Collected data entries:
#####

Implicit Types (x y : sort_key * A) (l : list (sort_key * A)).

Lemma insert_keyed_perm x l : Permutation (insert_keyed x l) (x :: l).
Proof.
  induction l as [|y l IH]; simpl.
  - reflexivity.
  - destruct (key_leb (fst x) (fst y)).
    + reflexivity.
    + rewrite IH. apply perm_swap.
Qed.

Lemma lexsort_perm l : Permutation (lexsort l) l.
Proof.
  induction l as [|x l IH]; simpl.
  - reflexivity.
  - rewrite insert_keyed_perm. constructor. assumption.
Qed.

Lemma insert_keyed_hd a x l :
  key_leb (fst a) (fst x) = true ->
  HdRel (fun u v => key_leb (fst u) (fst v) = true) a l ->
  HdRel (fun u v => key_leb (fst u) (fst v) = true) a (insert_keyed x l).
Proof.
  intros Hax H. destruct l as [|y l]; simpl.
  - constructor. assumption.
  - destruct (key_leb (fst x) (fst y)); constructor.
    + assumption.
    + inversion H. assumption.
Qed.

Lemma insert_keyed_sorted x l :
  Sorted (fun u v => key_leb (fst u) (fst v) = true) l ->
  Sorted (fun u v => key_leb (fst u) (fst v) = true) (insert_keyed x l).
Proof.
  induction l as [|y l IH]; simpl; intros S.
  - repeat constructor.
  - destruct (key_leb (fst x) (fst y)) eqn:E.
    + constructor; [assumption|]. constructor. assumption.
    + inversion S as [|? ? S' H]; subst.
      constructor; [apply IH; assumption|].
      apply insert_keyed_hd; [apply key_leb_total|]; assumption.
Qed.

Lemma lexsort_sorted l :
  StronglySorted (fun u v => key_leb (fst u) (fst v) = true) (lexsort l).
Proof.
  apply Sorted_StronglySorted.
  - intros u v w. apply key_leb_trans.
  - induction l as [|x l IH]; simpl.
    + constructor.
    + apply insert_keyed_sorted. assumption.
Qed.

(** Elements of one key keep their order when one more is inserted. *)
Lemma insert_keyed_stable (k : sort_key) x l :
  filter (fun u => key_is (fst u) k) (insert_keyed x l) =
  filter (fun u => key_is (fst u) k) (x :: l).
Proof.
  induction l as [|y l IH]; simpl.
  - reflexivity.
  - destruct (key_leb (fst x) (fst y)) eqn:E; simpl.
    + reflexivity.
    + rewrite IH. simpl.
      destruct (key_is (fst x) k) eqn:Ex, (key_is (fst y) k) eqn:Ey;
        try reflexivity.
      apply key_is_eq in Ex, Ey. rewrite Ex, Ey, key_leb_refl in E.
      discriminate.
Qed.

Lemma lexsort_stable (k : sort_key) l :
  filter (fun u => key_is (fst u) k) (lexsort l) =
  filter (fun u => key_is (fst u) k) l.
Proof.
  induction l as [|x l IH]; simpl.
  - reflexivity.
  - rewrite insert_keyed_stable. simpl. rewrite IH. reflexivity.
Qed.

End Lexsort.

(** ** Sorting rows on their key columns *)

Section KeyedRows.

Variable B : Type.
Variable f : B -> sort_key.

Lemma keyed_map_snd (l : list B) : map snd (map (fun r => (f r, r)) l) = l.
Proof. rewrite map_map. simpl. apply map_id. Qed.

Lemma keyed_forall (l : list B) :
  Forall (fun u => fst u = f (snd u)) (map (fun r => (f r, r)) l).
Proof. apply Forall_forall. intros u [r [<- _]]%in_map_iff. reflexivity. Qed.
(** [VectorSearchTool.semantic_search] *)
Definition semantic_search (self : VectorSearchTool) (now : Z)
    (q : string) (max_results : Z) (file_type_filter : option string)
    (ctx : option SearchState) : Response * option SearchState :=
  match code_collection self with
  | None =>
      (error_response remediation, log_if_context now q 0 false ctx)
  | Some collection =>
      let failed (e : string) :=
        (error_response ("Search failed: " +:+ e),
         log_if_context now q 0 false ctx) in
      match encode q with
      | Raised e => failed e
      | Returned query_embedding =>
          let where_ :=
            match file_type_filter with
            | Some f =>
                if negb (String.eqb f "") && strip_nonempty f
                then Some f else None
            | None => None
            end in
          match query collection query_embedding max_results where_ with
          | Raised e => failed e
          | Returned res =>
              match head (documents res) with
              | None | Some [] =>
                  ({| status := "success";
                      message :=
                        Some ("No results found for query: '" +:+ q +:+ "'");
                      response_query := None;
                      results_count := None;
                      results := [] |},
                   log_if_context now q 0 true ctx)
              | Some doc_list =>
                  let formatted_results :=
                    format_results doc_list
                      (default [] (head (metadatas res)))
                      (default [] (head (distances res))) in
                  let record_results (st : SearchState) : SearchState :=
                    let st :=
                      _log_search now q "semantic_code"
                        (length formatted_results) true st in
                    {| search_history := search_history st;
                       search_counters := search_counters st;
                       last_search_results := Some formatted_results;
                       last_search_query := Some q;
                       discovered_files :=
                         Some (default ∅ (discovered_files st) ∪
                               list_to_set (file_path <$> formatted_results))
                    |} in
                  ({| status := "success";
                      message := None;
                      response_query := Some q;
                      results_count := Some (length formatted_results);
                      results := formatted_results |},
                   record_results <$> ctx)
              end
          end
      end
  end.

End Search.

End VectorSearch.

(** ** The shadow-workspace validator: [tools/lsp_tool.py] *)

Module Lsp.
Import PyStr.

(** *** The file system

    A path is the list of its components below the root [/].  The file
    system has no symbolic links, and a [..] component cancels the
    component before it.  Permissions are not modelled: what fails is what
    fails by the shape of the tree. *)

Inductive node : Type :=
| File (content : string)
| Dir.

#####

» **Task to complete**:
Only the lines above starting at the line that holds "apply key_is_eq in" and ending at the line that holds "then Some f else None" are to be repeated, exactly and in full.

» **Answer to this task**:
      apply key_is_eq in Ex, Ey. rewrite Ex, Ey, key_leb_refl in E.
      discriminate.
Qed.

Lemma lexsort_stable (k : sort_key) l :
  filter (fun u => key_is (fst u) k) (lexsort l) =
  filter (fun u => key_is (fst u) k) l.
Proof.
  induction l as [|x l IH]; simpl.
  - reflexivity.
  - rewrite insert_keyed_stable. simpl. rewrite IH. reflexivity.
Qed.

End Lexsort.

(** ** Sorting rows on their key columns *)

Section KeyedRows.

Variable B : Type.
Variable f : B -> sort_key.

Lemma keyed_map_snd (l : list B) : map snd (map (fun r => (f r, r)) l) = l.
Proof. rewrite map_map. simpl. apply map_id. Qed.

Lemma keyed_forall (l : list B) :
  Forall (fun u => fst u = f (snd u)) (map (fun r => (f r, r)) l).
Proof. apply Forall_forall. intros u [r [<- _]]%in_map_iff. reflexivity. Qed.
(** [VectorSearchTool.semantic_search] *)
Definition semantic_search (self : VectorSearchTool) (now : Z)
    (q : string) (max_results : Z) (file_type_filter : option string)
    (ctx : option SearchState) : Response * option SearchState :=
  match code_collection self with
  | None =>
      (error_response remediation, log_if_context now q 0 false ctx)
  | Some collection =>
      let failed (e : string) :=
        (error_response ("Search failed: " +:+ e),
         log_if_context now q 0 false ctx) in
      match encode q with
      | Raised e => failed e
      | Returned query_embedding =>
          let where_ :=
            match file_type_filter with
            | Some f =>
                if negb (String.eqb f "") && strip_nonempty f
                then Some f else None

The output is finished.